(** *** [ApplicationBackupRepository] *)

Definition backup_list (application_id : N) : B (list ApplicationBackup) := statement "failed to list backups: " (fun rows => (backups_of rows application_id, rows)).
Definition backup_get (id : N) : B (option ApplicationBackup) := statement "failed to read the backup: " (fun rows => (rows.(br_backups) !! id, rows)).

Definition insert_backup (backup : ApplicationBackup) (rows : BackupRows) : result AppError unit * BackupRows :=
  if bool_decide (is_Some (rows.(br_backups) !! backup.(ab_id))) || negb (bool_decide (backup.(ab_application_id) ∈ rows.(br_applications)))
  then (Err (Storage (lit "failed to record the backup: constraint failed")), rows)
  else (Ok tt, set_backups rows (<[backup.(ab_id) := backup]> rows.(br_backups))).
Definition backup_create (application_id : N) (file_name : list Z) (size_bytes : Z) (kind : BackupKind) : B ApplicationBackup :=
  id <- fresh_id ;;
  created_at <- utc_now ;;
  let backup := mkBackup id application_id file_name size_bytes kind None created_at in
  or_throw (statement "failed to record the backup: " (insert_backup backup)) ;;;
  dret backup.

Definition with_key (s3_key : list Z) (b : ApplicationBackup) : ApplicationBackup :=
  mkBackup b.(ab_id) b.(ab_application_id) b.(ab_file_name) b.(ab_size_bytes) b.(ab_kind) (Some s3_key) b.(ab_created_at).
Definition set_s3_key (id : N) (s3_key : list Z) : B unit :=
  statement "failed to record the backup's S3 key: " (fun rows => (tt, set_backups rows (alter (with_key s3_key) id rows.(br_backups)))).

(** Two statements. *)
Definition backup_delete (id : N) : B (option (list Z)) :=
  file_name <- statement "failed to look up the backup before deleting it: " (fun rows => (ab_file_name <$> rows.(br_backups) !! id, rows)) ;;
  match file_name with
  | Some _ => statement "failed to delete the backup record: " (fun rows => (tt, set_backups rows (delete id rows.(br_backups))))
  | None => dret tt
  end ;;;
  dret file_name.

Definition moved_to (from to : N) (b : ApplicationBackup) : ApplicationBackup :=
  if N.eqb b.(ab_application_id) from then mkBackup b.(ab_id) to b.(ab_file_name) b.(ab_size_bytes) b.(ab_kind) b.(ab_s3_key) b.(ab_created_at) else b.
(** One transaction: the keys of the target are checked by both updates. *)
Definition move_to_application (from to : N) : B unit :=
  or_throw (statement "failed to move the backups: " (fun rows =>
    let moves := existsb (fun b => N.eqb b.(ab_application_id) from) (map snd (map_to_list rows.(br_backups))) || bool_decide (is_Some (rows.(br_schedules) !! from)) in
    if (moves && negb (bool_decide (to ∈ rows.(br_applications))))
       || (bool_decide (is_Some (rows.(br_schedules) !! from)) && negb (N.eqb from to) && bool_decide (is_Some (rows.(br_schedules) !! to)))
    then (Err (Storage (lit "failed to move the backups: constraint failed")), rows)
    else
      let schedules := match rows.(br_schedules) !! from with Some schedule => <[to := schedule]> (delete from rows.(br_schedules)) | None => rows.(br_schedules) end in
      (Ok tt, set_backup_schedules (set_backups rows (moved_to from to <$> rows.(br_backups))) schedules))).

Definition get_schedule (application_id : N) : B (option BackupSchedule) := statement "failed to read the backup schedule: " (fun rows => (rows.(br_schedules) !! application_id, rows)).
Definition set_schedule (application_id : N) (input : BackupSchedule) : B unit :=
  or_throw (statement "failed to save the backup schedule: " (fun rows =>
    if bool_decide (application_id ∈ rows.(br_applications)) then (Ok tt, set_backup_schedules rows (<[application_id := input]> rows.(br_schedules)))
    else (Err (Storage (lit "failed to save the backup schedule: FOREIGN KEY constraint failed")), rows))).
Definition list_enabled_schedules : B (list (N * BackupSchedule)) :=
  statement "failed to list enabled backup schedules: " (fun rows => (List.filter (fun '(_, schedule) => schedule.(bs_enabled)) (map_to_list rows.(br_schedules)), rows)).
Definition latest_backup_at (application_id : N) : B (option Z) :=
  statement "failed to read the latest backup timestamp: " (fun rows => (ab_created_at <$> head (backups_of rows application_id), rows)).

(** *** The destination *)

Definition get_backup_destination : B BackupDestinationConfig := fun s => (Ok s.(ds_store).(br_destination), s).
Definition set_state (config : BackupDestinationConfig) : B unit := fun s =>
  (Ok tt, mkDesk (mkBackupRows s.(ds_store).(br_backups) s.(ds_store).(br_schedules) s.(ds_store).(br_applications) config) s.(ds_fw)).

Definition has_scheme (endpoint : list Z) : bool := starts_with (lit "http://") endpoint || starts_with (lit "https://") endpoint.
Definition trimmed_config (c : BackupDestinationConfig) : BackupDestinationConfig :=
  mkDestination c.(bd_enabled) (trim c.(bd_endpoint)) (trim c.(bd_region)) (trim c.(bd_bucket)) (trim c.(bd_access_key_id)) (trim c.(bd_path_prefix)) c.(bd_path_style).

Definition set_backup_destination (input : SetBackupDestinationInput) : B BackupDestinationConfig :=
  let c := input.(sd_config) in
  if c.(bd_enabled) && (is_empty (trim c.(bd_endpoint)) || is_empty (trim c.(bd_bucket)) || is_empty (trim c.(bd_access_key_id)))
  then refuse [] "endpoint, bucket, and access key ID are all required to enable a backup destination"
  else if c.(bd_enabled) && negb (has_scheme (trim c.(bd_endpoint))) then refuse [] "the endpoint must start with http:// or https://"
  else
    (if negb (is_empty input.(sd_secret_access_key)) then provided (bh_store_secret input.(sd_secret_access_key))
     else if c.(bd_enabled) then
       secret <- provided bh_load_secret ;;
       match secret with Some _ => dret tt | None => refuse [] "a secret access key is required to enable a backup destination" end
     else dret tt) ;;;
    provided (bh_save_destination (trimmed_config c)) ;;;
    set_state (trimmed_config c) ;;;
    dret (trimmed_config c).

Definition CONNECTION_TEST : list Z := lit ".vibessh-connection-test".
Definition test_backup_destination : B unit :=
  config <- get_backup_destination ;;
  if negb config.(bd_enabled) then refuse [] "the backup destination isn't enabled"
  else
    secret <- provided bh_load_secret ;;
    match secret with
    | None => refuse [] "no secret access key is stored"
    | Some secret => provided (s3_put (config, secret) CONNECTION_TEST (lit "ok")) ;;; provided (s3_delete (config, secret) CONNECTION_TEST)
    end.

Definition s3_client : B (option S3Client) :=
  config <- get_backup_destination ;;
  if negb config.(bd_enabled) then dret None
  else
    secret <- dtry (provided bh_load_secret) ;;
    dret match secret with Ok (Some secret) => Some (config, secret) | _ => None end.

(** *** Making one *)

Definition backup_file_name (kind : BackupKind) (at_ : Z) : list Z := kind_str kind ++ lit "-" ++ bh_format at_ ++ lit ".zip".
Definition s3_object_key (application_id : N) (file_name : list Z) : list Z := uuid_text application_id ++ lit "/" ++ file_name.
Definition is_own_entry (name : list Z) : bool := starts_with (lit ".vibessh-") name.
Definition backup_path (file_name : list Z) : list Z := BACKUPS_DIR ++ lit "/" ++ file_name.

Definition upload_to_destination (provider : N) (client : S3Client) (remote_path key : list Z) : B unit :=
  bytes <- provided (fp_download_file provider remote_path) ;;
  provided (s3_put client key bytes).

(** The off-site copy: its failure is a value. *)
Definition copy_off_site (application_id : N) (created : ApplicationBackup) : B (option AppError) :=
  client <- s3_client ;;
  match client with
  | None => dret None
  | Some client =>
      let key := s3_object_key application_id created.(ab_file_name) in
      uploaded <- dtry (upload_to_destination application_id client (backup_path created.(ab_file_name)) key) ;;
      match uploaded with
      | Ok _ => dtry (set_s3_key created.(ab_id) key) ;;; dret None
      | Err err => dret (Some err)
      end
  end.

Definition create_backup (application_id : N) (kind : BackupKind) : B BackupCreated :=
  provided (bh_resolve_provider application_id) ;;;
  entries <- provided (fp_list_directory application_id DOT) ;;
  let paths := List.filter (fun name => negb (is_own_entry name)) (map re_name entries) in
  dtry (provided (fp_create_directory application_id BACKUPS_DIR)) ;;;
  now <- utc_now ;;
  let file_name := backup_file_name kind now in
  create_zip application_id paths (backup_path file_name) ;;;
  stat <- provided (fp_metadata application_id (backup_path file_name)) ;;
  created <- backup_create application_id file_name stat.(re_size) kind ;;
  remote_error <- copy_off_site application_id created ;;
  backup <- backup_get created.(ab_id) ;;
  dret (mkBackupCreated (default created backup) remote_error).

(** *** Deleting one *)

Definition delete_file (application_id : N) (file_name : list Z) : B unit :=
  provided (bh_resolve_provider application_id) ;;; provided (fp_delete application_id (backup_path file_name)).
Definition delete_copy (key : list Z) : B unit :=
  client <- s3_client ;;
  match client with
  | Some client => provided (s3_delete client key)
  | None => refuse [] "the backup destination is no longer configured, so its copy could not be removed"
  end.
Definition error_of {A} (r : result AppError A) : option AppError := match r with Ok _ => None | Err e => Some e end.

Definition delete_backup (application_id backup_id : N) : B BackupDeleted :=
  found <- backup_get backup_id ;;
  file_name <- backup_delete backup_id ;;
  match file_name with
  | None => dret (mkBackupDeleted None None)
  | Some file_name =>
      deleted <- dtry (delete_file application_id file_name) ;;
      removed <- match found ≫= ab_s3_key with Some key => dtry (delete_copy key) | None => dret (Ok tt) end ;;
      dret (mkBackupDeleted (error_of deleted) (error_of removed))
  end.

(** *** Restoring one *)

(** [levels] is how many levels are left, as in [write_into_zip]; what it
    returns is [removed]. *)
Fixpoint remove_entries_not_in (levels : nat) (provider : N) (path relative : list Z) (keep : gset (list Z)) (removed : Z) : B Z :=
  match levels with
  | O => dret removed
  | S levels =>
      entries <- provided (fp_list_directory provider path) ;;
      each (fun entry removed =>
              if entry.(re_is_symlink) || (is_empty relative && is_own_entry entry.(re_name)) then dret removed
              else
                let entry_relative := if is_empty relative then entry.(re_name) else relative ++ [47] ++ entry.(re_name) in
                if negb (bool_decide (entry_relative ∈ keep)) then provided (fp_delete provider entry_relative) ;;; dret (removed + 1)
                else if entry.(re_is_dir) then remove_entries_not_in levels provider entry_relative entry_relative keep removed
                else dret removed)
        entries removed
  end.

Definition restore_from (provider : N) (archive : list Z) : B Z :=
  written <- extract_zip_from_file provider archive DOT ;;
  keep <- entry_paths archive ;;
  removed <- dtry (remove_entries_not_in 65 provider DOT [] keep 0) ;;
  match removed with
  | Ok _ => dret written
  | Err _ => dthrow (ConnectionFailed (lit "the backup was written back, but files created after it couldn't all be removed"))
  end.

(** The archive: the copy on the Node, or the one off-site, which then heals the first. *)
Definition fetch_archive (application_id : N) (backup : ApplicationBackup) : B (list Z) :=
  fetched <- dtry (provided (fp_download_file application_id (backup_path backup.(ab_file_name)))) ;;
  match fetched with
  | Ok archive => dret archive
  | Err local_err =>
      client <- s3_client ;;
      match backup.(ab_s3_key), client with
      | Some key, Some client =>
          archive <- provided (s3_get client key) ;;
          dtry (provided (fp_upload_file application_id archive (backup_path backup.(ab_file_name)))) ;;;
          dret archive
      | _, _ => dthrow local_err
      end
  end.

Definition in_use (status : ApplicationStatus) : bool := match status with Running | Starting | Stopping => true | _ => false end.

------------------------------------------------------------

◆ What is expected:
Read the entries above and find each line holding the word "filter". Copy it out.

◆ Final answer:
  statement "failed to list enabled backup schedules: " (fun rows => (List.filter (fun '(_, schedule) => schedule.(bs_enabled)) (map_to_list rows.(br_schedules)), rows)).
  let paths := List.filter (fun name => negb (is_own_entry name)) (map re_name entries) in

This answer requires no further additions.